[Opening Available data section]

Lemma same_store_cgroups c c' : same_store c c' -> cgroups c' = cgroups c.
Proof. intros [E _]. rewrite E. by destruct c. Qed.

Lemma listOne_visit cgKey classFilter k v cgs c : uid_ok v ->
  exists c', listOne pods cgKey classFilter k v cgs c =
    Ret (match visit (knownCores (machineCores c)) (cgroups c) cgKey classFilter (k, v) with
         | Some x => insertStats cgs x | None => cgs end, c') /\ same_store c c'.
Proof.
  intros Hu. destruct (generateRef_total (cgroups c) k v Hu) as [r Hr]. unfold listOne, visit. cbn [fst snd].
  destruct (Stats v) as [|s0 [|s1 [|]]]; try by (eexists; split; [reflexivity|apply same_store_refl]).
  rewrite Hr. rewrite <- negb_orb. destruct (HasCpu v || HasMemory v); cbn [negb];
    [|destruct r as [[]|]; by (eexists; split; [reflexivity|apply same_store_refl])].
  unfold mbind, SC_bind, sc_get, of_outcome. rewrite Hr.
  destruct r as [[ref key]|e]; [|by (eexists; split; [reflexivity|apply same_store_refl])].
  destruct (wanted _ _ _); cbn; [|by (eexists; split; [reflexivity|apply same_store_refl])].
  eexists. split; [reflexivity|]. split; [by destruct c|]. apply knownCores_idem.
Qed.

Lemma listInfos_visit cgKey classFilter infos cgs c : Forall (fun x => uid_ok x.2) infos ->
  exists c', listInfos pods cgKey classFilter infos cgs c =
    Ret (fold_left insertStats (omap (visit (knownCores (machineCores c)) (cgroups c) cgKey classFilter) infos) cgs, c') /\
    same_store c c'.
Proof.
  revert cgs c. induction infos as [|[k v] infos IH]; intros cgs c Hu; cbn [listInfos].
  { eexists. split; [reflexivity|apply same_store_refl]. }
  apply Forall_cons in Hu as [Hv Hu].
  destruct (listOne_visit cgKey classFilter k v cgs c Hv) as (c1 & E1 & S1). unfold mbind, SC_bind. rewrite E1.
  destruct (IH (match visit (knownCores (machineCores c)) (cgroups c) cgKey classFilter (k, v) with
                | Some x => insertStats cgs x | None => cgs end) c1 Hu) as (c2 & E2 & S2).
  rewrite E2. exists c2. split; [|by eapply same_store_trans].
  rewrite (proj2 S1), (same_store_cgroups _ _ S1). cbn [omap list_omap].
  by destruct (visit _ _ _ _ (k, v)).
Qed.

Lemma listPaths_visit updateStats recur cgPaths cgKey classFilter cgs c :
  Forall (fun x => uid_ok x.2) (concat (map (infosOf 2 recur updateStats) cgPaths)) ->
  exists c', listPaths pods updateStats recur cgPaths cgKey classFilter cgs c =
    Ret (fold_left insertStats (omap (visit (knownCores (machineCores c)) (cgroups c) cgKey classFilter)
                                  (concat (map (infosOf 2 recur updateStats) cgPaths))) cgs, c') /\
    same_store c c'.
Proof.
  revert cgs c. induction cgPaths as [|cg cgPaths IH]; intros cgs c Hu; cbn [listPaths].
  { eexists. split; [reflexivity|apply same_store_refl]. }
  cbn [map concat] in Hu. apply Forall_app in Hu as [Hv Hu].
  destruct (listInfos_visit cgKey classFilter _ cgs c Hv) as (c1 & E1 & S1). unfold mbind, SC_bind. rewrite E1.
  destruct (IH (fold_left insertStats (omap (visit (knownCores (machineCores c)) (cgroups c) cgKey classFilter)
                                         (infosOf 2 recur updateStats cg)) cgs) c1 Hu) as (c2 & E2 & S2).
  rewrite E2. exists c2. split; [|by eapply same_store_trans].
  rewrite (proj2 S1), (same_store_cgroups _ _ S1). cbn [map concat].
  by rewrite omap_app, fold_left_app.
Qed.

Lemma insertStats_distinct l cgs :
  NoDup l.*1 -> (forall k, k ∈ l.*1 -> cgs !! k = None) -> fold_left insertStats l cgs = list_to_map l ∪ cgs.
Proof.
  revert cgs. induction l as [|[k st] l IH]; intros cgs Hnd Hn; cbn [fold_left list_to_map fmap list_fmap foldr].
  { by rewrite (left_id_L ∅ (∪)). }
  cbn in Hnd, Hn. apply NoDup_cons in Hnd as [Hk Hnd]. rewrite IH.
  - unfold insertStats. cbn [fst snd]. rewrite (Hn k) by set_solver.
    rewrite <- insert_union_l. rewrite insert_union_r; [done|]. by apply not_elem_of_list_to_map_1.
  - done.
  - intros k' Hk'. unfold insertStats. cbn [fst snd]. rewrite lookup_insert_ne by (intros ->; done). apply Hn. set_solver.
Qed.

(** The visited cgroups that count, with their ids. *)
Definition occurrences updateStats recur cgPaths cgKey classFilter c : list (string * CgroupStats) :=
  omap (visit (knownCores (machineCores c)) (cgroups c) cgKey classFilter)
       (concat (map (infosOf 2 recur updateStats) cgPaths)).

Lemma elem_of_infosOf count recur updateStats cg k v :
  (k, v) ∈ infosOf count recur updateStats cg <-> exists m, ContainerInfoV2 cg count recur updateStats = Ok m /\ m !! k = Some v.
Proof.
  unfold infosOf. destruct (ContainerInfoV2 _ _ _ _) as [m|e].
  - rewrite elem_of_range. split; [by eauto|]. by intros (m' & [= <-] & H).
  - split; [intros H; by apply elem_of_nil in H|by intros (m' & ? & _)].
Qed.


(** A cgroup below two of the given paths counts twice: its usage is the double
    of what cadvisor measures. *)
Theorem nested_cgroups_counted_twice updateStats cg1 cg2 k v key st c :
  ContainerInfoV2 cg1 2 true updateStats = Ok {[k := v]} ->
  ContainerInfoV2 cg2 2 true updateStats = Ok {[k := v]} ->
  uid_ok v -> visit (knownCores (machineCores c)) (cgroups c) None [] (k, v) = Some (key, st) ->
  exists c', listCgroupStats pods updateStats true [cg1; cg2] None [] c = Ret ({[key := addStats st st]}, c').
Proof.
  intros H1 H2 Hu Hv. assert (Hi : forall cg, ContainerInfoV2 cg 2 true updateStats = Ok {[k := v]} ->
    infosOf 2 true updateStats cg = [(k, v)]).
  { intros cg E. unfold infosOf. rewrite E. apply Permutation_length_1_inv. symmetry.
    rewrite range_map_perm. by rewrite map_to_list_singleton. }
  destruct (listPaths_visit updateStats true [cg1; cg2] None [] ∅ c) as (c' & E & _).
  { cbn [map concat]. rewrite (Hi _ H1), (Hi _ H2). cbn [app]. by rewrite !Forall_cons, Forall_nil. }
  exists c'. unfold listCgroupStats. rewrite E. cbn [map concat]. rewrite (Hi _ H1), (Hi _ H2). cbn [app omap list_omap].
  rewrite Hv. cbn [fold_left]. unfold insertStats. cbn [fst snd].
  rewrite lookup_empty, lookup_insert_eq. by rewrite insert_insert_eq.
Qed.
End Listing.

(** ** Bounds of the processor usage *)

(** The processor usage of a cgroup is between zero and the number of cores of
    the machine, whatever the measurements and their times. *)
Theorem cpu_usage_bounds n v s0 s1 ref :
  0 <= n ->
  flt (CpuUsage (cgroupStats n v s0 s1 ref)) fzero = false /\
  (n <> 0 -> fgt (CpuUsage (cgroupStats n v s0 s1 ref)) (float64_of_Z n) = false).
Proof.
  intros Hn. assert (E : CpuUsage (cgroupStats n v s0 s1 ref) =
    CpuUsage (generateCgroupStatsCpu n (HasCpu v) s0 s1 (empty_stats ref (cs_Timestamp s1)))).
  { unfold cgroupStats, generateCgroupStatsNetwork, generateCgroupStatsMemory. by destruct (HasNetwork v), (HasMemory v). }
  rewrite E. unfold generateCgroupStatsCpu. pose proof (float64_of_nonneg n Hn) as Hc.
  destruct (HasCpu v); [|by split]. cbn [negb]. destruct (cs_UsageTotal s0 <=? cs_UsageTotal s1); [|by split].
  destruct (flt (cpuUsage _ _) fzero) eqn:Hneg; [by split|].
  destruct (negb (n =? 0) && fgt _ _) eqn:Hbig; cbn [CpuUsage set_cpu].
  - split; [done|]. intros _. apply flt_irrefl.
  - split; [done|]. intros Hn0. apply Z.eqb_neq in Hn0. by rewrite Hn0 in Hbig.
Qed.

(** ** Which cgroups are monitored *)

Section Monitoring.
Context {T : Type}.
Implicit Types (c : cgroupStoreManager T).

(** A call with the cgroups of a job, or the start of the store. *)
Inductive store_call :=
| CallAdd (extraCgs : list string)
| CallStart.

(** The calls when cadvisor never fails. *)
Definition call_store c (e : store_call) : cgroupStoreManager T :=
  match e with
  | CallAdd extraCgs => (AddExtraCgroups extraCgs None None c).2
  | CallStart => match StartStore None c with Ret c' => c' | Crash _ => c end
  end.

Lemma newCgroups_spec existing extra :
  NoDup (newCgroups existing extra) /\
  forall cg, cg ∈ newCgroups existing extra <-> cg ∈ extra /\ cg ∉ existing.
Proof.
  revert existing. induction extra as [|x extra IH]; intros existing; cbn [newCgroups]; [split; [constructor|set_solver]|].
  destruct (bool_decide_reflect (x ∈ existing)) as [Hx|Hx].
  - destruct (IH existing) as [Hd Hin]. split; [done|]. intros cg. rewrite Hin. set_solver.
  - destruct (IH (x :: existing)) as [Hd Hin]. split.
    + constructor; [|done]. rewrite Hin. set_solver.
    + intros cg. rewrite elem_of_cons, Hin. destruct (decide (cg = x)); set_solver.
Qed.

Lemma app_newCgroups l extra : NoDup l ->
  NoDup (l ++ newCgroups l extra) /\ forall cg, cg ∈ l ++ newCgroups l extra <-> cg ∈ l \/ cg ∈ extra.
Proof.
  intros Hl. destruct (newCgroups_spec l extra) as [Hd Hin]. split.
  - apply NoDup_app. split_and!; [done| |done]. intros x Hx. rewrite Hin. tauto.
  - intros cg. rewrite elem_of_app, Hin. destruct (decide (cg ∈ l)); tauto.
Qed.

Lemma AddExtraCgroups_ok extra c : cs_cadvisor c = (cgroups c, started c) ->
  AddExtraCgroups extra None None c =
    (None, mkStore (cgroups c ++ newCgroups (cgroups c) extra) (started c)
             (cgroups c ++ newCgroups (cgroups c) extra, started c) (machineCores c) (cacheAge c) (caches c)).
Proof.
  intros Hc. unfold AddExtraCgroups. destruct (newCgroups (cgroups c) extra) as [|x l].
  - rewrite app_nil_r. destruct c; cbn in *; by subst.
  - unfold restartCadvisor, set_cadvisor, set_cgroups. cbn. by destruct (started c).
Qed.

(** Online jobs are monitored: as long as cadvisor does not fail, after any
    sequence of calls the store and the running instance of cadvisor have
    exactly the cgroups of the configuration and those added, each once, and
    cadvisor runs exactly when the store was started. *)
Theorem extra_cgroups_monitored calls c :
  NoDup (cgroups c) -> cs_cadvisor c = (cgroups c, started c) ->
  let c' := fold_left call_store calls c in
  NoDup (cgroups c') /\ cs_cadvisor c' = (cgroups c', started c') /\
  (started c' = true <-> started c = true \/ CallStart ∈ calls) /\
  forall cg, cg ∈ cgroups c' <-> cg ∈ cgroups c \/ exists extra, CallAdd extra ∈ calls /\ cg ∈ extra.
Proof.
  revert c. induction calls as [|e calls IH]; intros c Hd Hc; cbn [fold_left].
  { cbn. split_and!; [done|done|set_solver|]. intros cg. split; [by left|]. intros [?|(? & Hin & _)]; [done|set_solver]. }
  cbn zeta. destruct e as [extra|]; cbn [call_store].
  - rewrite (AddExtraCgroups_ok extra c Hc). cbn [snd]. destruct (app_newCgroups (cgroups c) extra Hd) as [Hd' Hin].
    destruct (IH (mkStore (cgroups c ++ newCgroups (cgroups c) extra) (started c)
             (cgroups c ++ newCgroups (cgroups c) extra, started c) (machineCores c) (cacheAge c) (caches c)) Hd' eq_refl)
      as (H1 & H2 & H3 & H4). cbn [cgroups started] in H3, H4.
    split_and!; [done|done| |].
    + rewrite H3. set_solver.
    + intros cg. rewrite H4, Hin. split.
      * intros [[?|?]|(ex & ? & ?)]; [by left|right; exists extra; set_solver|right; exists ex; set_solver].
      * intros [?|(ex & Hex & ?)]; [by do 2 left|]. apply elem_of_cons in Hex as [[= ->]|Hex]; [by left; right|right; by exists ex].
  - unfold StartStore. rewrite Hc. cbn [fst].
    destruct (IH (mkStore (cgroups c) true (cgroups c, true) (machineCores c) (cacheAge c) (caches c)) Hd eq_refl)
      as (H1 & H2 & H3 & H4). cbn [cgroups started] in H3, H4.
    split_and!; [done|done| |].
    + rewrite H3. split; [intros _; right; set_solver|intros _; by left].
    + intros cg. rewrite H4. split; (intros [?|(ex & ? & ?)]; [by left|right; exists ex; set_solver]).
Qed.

[Closing Available data section]
[Opening Available data section]

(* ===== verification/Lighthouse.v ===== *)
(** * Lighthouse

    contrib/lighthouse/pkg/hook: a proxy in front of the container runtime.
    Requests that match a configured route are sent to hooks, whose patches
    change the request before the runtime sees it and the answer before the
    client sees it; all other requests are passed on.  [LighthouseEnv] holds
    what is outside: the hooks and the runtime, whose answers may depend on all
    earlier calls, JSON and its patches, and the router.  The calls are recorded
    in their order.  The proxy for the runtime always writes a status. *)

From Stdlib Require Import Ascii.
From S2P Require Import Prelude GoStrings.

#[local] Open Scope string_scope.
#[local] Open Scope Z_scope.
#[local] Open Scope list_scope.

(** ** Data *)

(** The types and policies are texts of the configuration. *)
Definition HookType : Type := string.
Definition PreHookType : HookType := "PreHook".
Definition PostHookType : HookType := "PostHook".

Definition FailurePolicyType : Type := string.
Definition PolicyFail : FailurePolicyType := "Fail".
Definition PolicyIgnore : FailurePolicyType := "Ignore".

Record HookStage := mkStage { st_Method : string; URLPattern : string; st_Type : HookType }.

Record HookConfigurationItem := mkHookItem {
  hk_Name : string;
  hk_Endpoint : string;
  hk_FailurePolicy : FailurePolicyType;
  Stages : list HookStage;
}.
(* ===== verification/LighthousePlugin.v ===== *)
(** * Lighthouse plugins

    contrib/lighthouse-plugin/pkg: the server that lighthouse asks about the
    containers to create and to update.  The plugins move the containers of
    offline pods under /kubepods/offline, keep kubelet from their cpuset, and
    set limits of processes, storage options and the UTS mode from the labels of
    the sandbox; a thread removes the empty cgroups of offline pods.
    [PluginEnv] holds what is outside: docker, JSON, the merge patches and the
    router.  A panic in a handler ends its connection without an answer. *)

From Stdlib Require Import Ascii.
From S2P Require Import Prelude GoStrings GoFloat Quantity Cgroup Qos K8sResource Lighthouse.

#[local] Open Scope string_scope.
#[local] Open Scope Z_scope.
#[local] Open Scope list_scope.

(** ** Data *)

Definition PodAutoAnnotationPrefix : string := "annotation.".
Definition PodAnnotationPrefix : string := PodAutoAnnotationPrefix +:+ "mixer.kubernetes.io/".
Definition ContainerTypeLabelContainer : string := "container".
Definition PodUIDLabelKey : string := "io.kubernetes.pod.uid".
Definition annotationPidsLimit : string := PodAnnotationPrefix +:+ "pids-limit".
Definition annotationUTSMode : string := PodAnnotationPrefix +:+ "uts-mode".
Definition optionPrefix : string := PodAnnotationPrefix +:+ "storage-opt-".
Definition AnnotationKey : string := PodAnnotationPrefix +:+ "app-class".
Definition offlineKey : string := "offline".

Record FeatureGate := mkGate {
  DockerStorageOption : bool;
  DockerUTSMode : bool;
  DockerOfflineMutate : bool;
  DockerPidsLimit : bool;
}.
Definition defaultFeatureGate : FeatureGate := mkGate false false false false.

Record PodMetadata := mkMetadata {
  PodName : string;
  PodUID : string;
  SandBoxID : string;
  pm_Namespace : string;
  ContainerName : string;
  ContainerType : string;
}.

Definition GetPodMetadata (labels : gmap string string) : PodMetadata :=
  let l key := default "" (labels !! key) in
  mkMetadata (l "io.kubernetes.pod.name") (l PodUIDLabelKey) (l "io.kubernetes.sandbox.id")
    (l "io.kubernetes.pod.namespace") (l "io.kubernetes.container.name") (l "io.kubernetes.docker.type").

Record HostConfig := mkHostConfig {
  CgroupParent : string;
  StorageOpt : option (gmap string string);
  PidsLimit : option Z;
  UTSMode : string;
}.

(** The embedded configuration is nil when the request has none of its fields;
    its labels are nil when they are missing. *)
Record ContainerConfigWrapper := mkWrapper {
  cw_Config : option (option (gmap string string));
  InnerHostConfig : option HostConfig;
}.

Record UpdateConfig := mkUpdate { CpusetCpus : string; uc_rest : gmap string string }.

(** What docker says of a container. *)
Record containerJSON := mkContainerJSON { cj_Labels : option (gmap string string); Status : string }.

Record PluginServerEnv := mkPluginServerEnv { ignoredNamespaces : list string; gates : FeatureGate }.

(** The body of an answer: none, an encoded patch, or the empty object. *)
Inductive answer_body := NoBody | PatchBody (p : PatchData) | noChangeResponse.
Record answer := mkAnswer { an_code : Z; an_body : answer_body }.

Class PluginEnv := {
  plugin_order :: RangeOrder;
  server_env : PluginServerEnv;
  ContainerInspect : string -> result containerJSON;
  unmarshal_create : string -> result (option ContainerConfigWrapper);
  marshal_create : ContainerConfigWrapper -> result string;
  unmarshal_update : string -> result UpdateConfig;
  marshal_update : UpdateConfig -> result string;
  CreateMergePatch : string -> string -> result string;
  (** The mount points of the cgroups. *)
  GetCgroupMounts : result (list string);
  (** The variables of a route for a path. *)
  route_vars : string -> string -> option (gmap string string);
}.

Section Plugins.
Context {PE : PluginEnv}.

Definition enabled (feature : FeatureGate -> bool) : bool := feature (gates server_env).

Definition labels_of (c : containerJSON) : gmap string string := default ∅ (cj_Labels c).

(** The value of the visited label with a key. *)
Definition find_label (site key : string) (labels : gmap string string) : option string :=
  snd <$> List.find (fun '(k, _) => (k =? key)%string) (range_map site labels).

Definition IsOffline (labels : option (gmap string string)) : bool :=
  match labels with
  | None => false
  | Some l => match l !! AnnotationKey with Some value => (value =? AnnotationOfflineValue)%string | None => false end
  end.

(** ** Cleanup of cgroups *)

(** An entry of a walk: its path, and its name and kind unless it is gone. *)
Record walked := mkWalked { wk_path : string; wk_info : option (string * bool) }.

[Closing Available data section]
[Opening Available data section]

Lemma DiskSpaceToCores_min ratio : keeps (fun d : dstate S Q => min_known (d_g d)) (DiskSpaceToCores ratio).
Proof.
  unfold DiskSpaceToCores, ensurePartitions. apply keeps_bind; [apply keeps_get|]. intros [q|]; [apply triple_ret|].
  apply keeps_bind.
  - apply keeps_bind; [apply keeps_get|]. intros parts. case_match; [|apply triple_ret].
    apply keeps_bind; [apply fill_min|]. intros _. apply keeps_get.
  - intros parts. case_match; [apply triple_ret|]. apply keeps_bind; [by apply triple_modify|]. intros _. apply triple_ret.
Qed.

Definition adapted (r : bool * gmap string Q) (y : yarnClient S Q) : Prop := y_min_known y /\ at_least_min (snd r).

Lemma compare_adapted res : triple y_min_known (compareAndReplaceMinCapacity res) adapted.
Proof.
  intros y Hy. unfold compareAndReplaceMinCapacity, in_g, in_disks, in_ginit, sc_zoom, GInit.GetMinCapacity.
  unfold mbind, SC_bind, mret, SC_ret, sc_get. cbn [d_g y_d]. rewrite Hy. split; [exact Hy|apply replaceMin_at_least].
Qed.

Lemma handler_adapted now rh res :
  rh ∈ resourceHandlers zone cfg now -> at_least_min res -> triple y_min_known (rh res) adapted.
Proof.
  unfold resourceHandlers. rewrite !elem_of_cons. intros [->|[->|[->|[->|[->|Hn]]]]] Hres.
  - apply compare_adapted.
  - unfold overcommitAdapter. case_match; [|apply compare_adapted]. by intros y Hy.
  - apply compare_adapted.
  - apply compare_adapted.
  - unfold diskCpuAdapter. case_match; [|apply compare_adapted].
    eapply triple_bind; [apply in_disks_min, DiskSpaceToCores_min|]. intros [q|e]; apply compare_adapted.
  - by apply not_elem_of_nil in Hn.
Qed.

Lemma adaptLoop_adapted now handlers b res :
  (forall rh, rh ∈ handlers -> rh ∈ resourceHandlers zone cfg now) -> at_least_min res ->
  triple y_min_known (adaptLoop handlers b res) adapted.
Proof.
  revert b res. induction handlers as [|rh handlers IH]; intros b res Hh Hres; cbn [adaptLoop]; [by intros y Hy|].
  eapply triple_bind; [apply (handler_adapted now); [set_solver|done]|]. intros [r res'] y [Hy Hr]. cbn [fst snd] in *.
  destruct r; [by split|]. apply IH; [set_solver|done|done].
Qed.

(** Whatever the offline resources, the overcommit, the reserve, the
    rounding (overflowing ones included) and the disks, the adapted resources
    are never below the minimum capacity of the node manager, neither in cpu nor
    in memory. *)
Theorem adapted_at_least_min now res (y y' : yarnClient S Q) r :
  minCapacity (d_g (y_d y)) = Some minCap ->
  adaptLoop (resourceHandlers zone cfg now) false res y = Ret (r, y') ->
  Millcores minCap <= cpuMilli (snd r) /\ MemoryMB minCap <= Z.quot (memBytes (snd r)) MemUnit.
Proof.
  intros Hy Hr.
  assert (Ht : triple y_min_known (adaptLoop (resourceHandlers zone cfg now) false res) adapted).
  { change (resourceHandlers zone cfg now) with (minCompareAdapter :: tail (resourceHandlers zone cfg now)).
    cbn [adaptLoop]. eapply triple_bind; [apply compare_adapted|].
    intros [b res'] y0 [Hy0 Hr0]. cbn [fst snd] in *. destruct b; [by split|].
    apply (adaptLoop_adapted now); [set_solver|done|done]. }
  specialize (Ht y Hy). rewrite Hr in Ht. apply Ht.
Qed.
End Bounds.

[Closing Available data section]

Assignment: Throughout the data above, report every line that contains the string "PluginEnv".

Result for this task:
    [PluginEnv] holds what is outside: docker, JSON, the merge patches and the
Class PluginEnv := {
Context {PE : PluginEnv}.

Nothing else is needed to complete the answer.